RFC 1359: process-ext-unix

libs (platform | process | unix)

Feature Name: process_exec
Start Date: 2015-11-09
RFC PR: rust-lang/rfcs#1359
Rust Issue: rust-lang/rust#31398

Summary

Add two methods to the std::os::unix::process::CommandExt trait to provide more control over how processes are spawned on Unix, specifically:

fn exec(&mut self) -> io::Error;
fn before_exec<F>(&mut self, f: F) -> &mut Self
    where F: FnOnce() -> io::Result<()> + Send + Sync + 'static;

Motivation

Although the standard library's implementation of spawning processes on Unix is relatively complex, it unfortunately doesn't provide the same flexibility as calling fork and exec manually. For example, these sorts of use cases are not possible with the Command API:

The exec function cannot be called without fork. It's often useful on Unix in doing this to avoid spawning processes or improve debuggability if the pre-exec code was some form of shim.
Execute other flavorful functions between the fork/exec if necessary. For example some proposed extensions to the standard library are dealing with the controlling tty or dealing with session leaders. In theory any sort of arbitrary code can be run between these two syscalls, and it may not always be the case the standard library can provide a suitable abstraction.

Note that neither of these pieces of functionality are possible on Windows as there is no equivalent of the fork or exec syscalls in the standard APIs, so these are specifically proposed as methods on the Unix extension trait.

Detailed design

The following two methods will be added to the std::os::unix::process::CommandExt trait:

/// Performs all the required setup by this `Command`, followed by calling the
/// `execvp` syscall.
///
/// On success this function will not return, and otherwise it will return an
/// error indicating why the exec (or another part of the setup of the
/// `Command`) failed.
///
/// Note that the process may be in a "broken state" if this function returns in
/// error. For example the working directory, environment variables, signal
/// handling settings, various user/group information, or aspects of stdio
/// file descriptors may have changed. If a "transactional spawn" is required to
/// gracefully handle errors it is recommended to use the cross-platform `spawn`
/// instead.
fn exec(&mut self) -> io::Error;

/// Schedules a closure to be run just before the `exec` function is invoked.
///
/// This closure will be run in the context of the child process after the
/// `fork` and other aspects such as the stdio file descriptors and working
/// directory have successfully been changed. Note that this is often a very
/// constrained environment where normal operations like `malloc` or acquiring a
/// mutex are not guaranteed to work (due to other threads perhaps still running
/// when the `fork` was run).
///
/// The closure is allowed to return an I/O error whose OS error code will be
/// communicated back to the parent and returned as an error from when the spawn
/// was requested.
///
/// Multiple closures can be registered and they will be called in order of
/// their registration. If a closure returns `Err` then no further closures will
/// be called and the spawn operation will immediately return with a failure.
fn before_exec<F>(&mut self, f: F) -> &mut Self
    where F: FnOnce() -> io::Result<()> + Send + Sync + 'static;

The exec function is relatively straightforward as basically the entire spawn operation minus the fork. The stdio handles will be inherited by default if not otherwise configured. Note that a configuration of piped will likely just end up with a broken half of a pipe on one of the file descriptors.

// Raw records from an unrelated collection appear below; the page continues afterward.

(* ===== verification/Account.v ===== *)
(** The account lifecycle, [internal/account]: the eight states, how a state is
    derived from signals ([state.go]) and how coverage is classified
    ([completeness.go]). *)

From S2P Require Import Prelude GoLib.

(** * States *)

(** [State] is a Go string type: values outside the constants exist. *)
Definition State : Type := string.

Definition StateUnknown : State := "unknown".
Definition StateObserved : State := "observed".
Definition StateCandidate : State := "candidate".
Definition StateMeaningful : State := "meaningful".
Definition StateTrusted : State := "trusted".
Definition StateTracked : State := "tracked".
Definition StateStrategic : State := "strategic".
Definition StateBlocked : State := "blocked".

Definition rank : gmap State Z :=
  list_to_map
    [(StateBlocked, -1); (StateUnknown, 0); (StateObserved, 1); (StateCandidate, 2);
     (StateMeaningful, 3); (StateTrusted, 4); (StateTracked, 5); (StateStrategic, 6)].

Definition ValidState (s : State) : bool :=
  match rank !! s with Some _ => true | None => false end.

(** Indexing a Go map yields zero for an absent key. *)
Definition Rank (s : State) : Z := default 0 (rank !! s).

Definition AtLeast (a b : State) : bool := Rank b <=? Rank a.

Definition IngestAccepted (s : State) : bool :=
  bool_decide (s ∈ [StateTracked; StateStrategic]).

Section parse.
Context `{UnicodeTables}.

Definition ParseState (s : string) : State * bool :=
  let st := trim_space (to_lower s) in
  if negb (ValidState st) then (StateUnknown, false) else (st, true).
End parse.

(** * Derivation *)

Record Signals := mkSignals {
  TrustHops : Z;
  ObservedCount : Z;
  EngagedByTrustedCount : Z;
  HasProfileMetadata : bool;
  NoteCount : Z;
}.

Record Params := mkParams {
  TrustedMaxHops : Z;
  CandidateMinObserved : Z;
  CandidateMinEngagedBy : Z;
  MeaningfulMinNotes : Z;
  MeaningfulMinEngagedBy : Z;
  ObservedMinCount : Z;
}.

Definition DefaultParams : Params :=
  {| TrustedMaxHops := 2; CandidateMinObserved := 5; CandidateMinEngagedBy := 1;
     MeaningfulMinNotes := 10; MeaningfulMinEngagedBy := 3; ObservedMinCount := 2 |}.

Definition Resolve (sig : Signals) (p : Params) : State :=
  if (0 <=? TrustHops sig) && (TrustHops sig <=? TrustedMaxHops p) then StateTrusted
  else
    let meaningful :=
      HasProfileMetadata sig && (MeaningfulMinNotes p <=? NoteCount sig)
      && (MeaningfulMinEngagedBy p <=? EngagedByTrustedCount sig) in
    if meaningful then StateMeaningful
    else
      let candidate :=
        (CandidateMinEngagedBy p <=? EngagedByTrustedCount sig)
        || (HasProfileMetadata sig && (CandidateMinObserved p <=? ObservedCount sig)) in
      if candidate then StateCandidate
      else if ObservedMinCount p <=? ObservedCount sig then StateObserved
      else StateUnknown.

Definition EffectiveState (derived override : State) (tracked : bool) : State :=
  if ValidState override && negb (bool_decide (override = "")) then override
  else
    let base := if negb (ValidState derived) then StateUnknown else derived in
    if tracked && (Rank base <? Rank StateTracked) then StateTracked else base.

(** * Completeness *)

Inductive Completeness :=
| CompletenessComplete | CompletenessPartial | CompletenessStale
| CompletenessHydrating | CompletenessNotTracked | CompletenessUnsupported.

#[export] Instance Completeness_eq_dec : EqDecision Completeness.
Proof. solve_decision. Defined.

Record CompletenessInputs := mkCompleteness {
  CState : State;
  Exists : bool;
  InFlightHydration : bool;
  LastHydratedAt : option time;
  LastSuccessfulHydrationAt : option time;
  CoverageWindowDays : option Z;
  StaleAfter : Z;
  FullCoverageDays : Z;
  CNow : time;
}.

(** [wall] is what [time.Now] returns. *)
Definition ResolveCompleteness (wall : time) (inp : CompletenessInputs) : Completeness :=
  let now := if time_is_zero (CNow inp) then wall else CNow inp in
  if InFlightHydration inp then CompletenessHydrating
  else if negb (Exists inp) || (Rank (CState inp) <? Rank StateCandidate)
  then CompletenessNotTracked
  else match LastSuccessfulHydrationAt inp with
       | None => CompletenessPartial
       | Some last =>
           if (0 <? StaleAfter inp) && (StaleAfter inp <? time_sub now last)
           then CompletenessStale
           else
             match CoverageWindowDays inp with
             | Some days =>
                 if (0 <? FullCoverageDays inp) && (days <? FullCoverageDays inp)
                 then CompletenessPartial else CompletenessComplete
             | None => CompletenessComplete
             end
       end.

(** * Lemmas *)

Lemma Resolve_cases sig p :
  Resolve sig p ∈ [StateUnknown; StateObserved; StateCandidate; StateMeaningful; StateTrusted].
Proof. unfold Resolve. repeat case_match; set_solver. Qed.

Lemma Resolve_valid sig p : ValidState (Resolve sig p) = true.
Proof. unfold Resolve. by repeat case_match. Qed.

Lemma Resolve_rank sig p : 0 ≤ Rank (Resolve sig p) ≤ 4.
Proof. unfold Resolve. repeat case_match; by vm_compute. Qed.

Lemma ValidState_spec s :
  ValidState s = true ↔
  s ∈ [StateBlocked; StateUnknown; StateObserved; StateCandidate; StateMeaningful;
       StateTrusted; StateTracked; StateStrategic].
Proof.
  unfold ValidState. split.
  - destruct (rank !! s) as [r|] eqn:E; [|done]. intros _. unfold rank in E.
    apply elem_of_list_to_map_2 in E. set_solver.
  - set_unfold. intros Hs. by repeat destruct Hs as [->|Hs]; subst.
Qed.

(** The effective state by cases: a valid override, else tracking, else the
    derived state. *)
Lemma EffectiveState_override derived override tracked :
  ValidState override = true → EffectiveState derived override tracked = override.
Proof.
  intros Hv. unfold EffectiveState. rewrite Hv, bool_decide_eq_false_2; [done|].
  by intros ->.
Qed.

Lemma EffectiveState_derived sig p override tracked :
  ValidState override = false →
  EffectiveState (Resolve sig p) override tracked
  = if tracked then StateTracked else Resolve sig p.
Proof.
  intros Hv. unfold EffectiveState. rewrite Hv, Resolve_valid. simpl.
  destruct tracked; [|done]. pose proof (Resolve_rank sig p) as Hr.
  rewrite (proj2 (Z.ltb_lt _ _)); [done|]. change (Rank StateTracked) with 5. lia.
Qed.

Lemma effective_not_blocked sig p tracked :
  EffectiveState (Resolve sig p) "" tracked ≠ StateBlocked.
Proof.
  rewrite EffectiveState_derived by done. destruct tracked; [done|].
  pose proof (Resolve_rank sig p) as Hr. intros E. rewrite E in Hr.
  change (Rank StateBlocked) with (-1) in Hr. lia.
Qed.

(** Evidence grows: every signal that counts towards a state is at least as
    strong. *)
Record more_evidence (p : Params) (s s' : Signals) : Prop := {
  me_hops : 0 ≤ TrustHops s ≤ TrustedMaxHops p → 0 ≤ TrustHops s' ≤ TrustedMaxHops p;
  me_observed : ObservedCount s ≤ ObservedCount s';
  me_engaged : EngagedByTrustedCount s ≤ EngagedByTrustedCount s';
  me_profile : HasProfileMetadata s = true → HasProfileMetadata s' = true;
  me_notes : NoteCount s ≤ NoteCount s';
}.

(** The derived state never drops when evidence grows. *)
Theorem Resolve_monotone p s s' :
  more_evidence p s s' → Rank (Resolve s p) ≤ Rank (Resolve s' p).
Proof.
  intros [Hh Ho He Hp Hn]. unfold Resolve.
  destruct (HasProfileMetadata s); [rewrite Hp by done|destruct (HasProfileMetadata s')];
    repeat match goal with
      | |- context [if ?b then _ else _] => destruct b eqn:?
      end; try (by vm_compute); exfalso;
    repeat match goal with
      | E : (_ && _) = false |- _ => apply andb_false_iff in E
      | E : (_ || _) = true |- _ => apply orb_true_iff in E
      end; bool_simpl;
    repeat match goal with
      | E : _ ∨ _ |- _ => destruct E
      end; bool_simpl; try done; lia.
Qed.

Lemma Resolve_monotone_witness :
  Rank (Resolve (mkSignals (-1) 3 0 false 0) DefaultParams)
  ≤ Rank (Resolve (mkSignals (-1) 9 1 true 4) DefaultParams).
Proof. apply Resolve_monotone. split; simpl; try done; lia. Defined.

(** An account's content is accepted at ingest exactly when its override
    says so, or, without a valid override, when it is tracked; and an account
    is blocked only by override. *)
Theorem effective_ingest_spec sig p override tracked :
  (IngestAccepted (EffectiveState (Resolve sig p) override tracked) = true ↔
   override = StateTracked ∨ override = StateStrategic ∨
   (ValidState override = false ∧ tracked = true)) ∧
  (EffectiveState (Resolve sig p) override tracked = StateBlocked ↔ override = StateBlocked).
Proof.
  destruct (ValidState override) eqn:Hv.
  - rewrite EffectiveState_override by done. split; [|done].
    unfold IngestAccepted. rewrite bool_decide_eq_true. set_solver.
  - rewrite EffectiveState_derived by done. unfold IngestAccepted. rewrite bool_decide_eq_true.
    assert (override ≠ StateTracked ∧ override ≠ StateStrategic ∧ override ≠ StateBlocked)
      as (?&?&?) by (split_and!; intros ->; done).
    pose proof (Resolve_cases sig p) as Hc. set_unfold in Hc.
    assert (Resolve sig p ≠ StateTracked ∧ Resolve sig p ≠ StateStrategic
            ∧ Resolve sig p ≠ StateBlocked) as (?&?&?)
      by (split_and!; intros E; rewrite E in Hc; by destruct_or! Hc).
    destruct tracked; set_solver.
Qed.

(** Coverage is reported complete exactly for an account of at least
    candidate rank, outside a hydration run, whose last successful hydration is
    recent enough and whose coverage window, when known, is full. *)
Theorem completeness_complete_iff wall inp :
  let now := if time_is_zero (CNow inp) then wall else CNow inp in
  ResolveCompleteness wall inp = CompletenessComplete ↔
  InFlightHydration inp = false ∧ Exists inp = true ∧ AtLeast (CState inp) StateCandidate = true ∧
  ∃ last, LastSuccessfulHydrationAt inp = Some last ∧
    (0 < StaleAfter inp → time_sub now last ≤ StaleAfter inp) ∧
    (∀ days, CoverageWindowDays inp = Some days → 0 < FullCoverageDays inp →
             FullCoverageDays inp ≤ days).
Proof.
  intros now. unfold ResolveCompleteness, AtLeast. fold now. rewrite Z.leb_le.
  destruct (InFlightHydration inp); [naive_solver|].
  destruct (Exists inp); simpl; [|naive_solver].
  destruct (Rank (CState inp) <? Rank StateCandidate) eqn:E1; bool_simpl;
    [split; [done|lia]|].
  destruct (LastSuccessfulHydrationAt inp) as [last|]; [|naive_solver].
  destruct (_ && _) eqn:E2; bool_simpl.
  { split; [done|]. intros (_ & _ & _ & l & [= <-] & Hs & _). lia. }
  apply andb_false_iff in E2.
  destruct (CoverageWindowDays inp) as [days|].
  - destruct ((0 <? FullCoverageDays inp) && _) eqn:E3; bool_simpl.
    + split; [done|]. intros (_ & _ & _ & l & _ & _ & Hd). specialize (Hd _ eq_refl). lia.
    + split; [|done]. intros _. split_and!; try done. exists last. split_and!; [done| |].
      * destruct E2; bool_simpl; lia.
      * intros d [= <-]. apply andb_false_iff in E3 as [?|?]; bool_simpl; lia.
  - split; [|done]. intros _. split_and!; try done. exists last. split_and!; [done| |done].
    destruct E2; bool_simpl; lia.
Qed.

The before_exec function has extra-restrictive bounds to preserve the same qualities that the Command type has (notably Send, Sync, and 'static). This also happens after all other configuration has happened to ensure that libraries can take advantage of the other operations on Command without having to reimplement them manually in some circumstances.

Drawbacks

This change is possible to be a breaking change to Command as it will no longer implement all marker traits by default (due to it containing closure trait objects). While the common marker traits are handled here, it's possible that there are some traits in the wild in use which this could break.

Much of the functionality which may initially get funneled through before_exec may actually be best implemented as functions in the standard library itself. It's likely that many operations are well known across unixes and aren't niche enough to stay outside the standard library.

Alternatives

Instead of souping up Command the type could instead provide accessors to all of the configuration that it contains. This would enable this sort of functionality to be built on crates.io first instead of requiring it to be built into the standard library to start out with. Note that this may want to end up in the standard library regardless, however.

Unresolved questions

Is it appropriate to run callbacks just before the exec? Should they instead be run before any standard configuration like stdio has run?
Is it possible to provide "transactional semantics" to the exec function such that it is safe to recover from? Perhaps it's worthwhile to provide partial transactional semantics in the form of "this can be recovered from so long as all stdio is inherited".